The inhibitory function of MBP_83–99-specific T cells and their correlation with FOXP3. (A) CD4⁺CD25⁻ T cells (responder cell or Resp.) were stimulated with anti-CD3 and anti-CD28 antibodies. FOXP3^high T cells (regulator cell, clone 2C6) were added to the culture at different responder to regulator ratio. After 72 h, cells were pulsed with [³H]TdR and harvested for c.p.m. determination. (B) In another parallel experiment, responder cells were labeled with CFSE and the proliferation was measured by CFSE signal by flow cytometry. (C) The proliferative ability of FOXP3^high cells was analyzed by CFSE dilution. CFSE-labeled cells were stimulated with anti-CD3 and anti-CD28 antibodies for 72 h. CFSE dilution was determined by flow cytometry. Purified CD4⁺CD25⁻ T cell and CD4⁺CD25⁺ Treg were used as controls. (D) Correlation of FOXP3 expression with suppressive function was analyzed in a total of 42 MBP_83–99-specific T-cell clones.
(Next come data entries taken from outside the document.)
(** [schedule_task] in one piece. *)
Lemma schedule_task_eq self task_id time_str :
  schedule_task self task_id time_str =
  match Time.strptime time_str with
  | Some t =>
      ({| tasks := tasks self;
          schedule := slot_insert task_id (Time.strftime t) (schedule self) |},
       true)
  | None => (self, false)
  end.
Proof.
  unfold schedule_task, slot_insert, PyDict.mem.
  destruct (Time.strptime time_str) as [t|]; [|reflexivity].
  do 2 f_equal.
  destruct (PyDict.get (Time.strftime t) (schedule self)) as [ids|] eqn:E;
    cbn [negb].
  - rewrite E. now destruct (PyList.contains task_id ids).
  - rewrite get_set_same. cbn [PyList.contains negb app].
    rewrite (set_new _ _ _ E).
    rewrite <- (app_nil_r (schedule self)) at 2.
    rewrite <- app_assoc. cbn [app].
    apply set_skip. now apply get_None.
Qed.

(** The loop over the slots, as one pass over the entries. *)
Lemma purge_slots_from task_id suf :
  forall pre found,
    PyDict.dict_wf (pre ++ suf) ->
    purge_slots task_id (PyDict.keys suf) (pre ++ suf) found =
    (pre ++ flat_map (purged_entry task_id) suf,
     existsb (fun e => PyList.contains task_id (snd e)) suf || found).
Proof.
  induction suf as [|[k ids] suf IH]; intros pre found Hwf.
  - reflexivity.
  - assert (Hk : ~ In k (PyDict.keys pre)).
    { unfold PyDict.dict_wf, PyDict.keys in Hwf. rewrite map_app in Hwf.
      apply NoDup_remove_2 in Hwf. rewrite in_app_iff in Hwf. tauto. }
    assert (Hwf' : forall v, PyDict.dict_wf ((pre ++ [(k, v)]) ++ suf)).
    { intros v. unfold PyDict.dict_wf, PyDict.keys in *.
      rewrite <- app_assoc. rewrite map_app in *. exact Hwf. }
    cbn [PyDict.keys map fst purge_slots flat_map existsb snd].
    unfold purge_slot. rewrite get_skip by exact Hk.
    cbn [PyDict.get]. rewrite String.eqb_refl.
    unfold purged_entry. cbn [fst snd].
    destruct (PyList.contains task_id ids).
    + destruct (PyList.is_empty (PyList.remove task_id ids)).
      * rewrite del_skip by exact Hk.
        rewrite IH.
        -- f_equal. now destruct (existsb _ suf), found.
        -- unfold PyDict.dict_wf, PyDict.keys in *. rewrite map_app in *.
           eapply NoDup_remove_1, Hwf.
      * rewrite (set_skip _ _ _ _ _ Hk).
        change (pre ++ (k, PyList.remove task_id ids) :: suf)
          with (pre ++ [(k, PyList.remove task_id ids)] ++ suf).
        rewrite app_assoc, (IH _ _ (Hwf' _)), <- app_assoc.
        f_equal. now destruct (existsb _ suf), found.
    + change (pre ++ (k, ids) :: suf) with (pre ++ [(k, ids)] ++ suf).
      rewrite app_assoc, (IH _ _ (Hwf' _)), <- app_assoc. reflexivity.
Qed.

Lemma purge_slots_all task_id sched :
  PyDict.dict_wf sched ->
  purge_slots task_id (PyDict.keys sched) sched false =
  (flat_map (purged_entry task_id) sched,
   existsb (fun e => PyList.contains task_id (snd e)) sched).
Proof.
  intros Hwf.
  pose proof (purge_slots_from task_id sched [] false Hwf) as E.
  cbn [app] in E. rewrite E. now rewrite orb_false_r.
Qed.

(** Each entry after the loop is an entry from before it: as it was if
    it did not hold the id, without the first occurrence of the id, and
    not empty, if it did. *)
Lemma In_purged task_id k ids sched :
  In (k, ids) (flat_map (purged_entry task_id) sched) ->
  exists ids0,
    In (k, ids0) sched
    /\ ((PyList.contains task_id ids0 = false /\ ids = ids0)
        \/ (PyList.contains task_id ids0 = true
            /\ ids = PyList.remove task_id ids0 /\ ids <> [])).
Proof.
  induction sched as [|[k0 ids0] sched IH]; cbn [flat_map]; [intros []|].
  rewrite in_app_iff. intros [Hin|Hin].
  - unfold purged_entry in Hin. cbn [fst snd] in Hin.
    destruct (PyList.contains task_id ids0) eqn:Ec.
    + destruct (PyList.is_empty (PyList.remove task_id ids0)) eqn:Ee;
        [destruct Hin|].
      destruct Hin as [[= <- <-]|[]].
      exists ids0. split; [now left|]. right.
      split; [exact Ec|]. split; [reflexivity|].
      intros En. rewrite En in Ee. discriminate.
    + destruct Hin as [[= <- <-]|[]]. exists ids0. split; [now left|].
      left. split; [exact Ec | reflexivity].
  - destruct (IH Hin) as (ids1 & Hin1 & Hc). exists ids1.
    split; [now right | exact Hc].
Qed.
(** * jira-cli: the API client (package jira) and the init command

    A shallow embedding of the Go sources of the repository.

    Definitions, in the order of the file:
    - [strings]: the functions of Go's [strings] package the client uses;
    - [base64]: the standard encoding behind [Request.SetBasicAuth];
    - the [Config] and [Client] data model, [NewClient], [WithTimeout];
    - [request], [Get] and [GetV1], in a small state monad over the client
      the receiver points to, standard output, the requests handed to the
      transport, and the outside world;
    - the same functions on the arguments Go also allows, options that are
      nil or panic ([NewClient_values]) and contexts that are nil
      ([request_nilable], [Get_nilable], [GetV1_nilable]);
    - [cmd.initialize], the body of the [init] command.

    The theorems follow the definitions. *)

From Stdlib Require Import List Bool Arith ZArith NArith Lia Ascii String.
Import ListNotations.

Local Open Scope string_scope.

(* ================================================================== *)
(** * Part I: definitions *)

(* ------------------------------------------------------------------ *)
(** ** Go's [strings] package *)

Module strings.

(** [func HasSuffix(s, suffix string) bool]:
    [len(s) >= len(suffix) && s[len(s)-len(suffix):] == suffix] *)
Definition HasSuffix (s suffix : string) : bool :=
  (length suffix <=? length s)%nat &&
  (substring (length s - length suffix) (length suffix) s =? suffix).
Suppressive function was assessed by the inhibition of the proliferation of autologous CD4⁺CD25⁻ T cells activated by anti-CD3 and anti-CD28 antibodies. Clones with an inhibition rate >50% were considered Tregs for this study. (E) Inhibitions of clones 1F5#9 and 2C6 after the treatment with siRNA specific for FOXP3 were examined by the proliferation of activated CD4⁺CD25⁻ T cells. Effectiveness of FOXP3 repression was assessed by western blot for samples transfected with negative control siRNA (Ambion) or FOXP3 siRNA.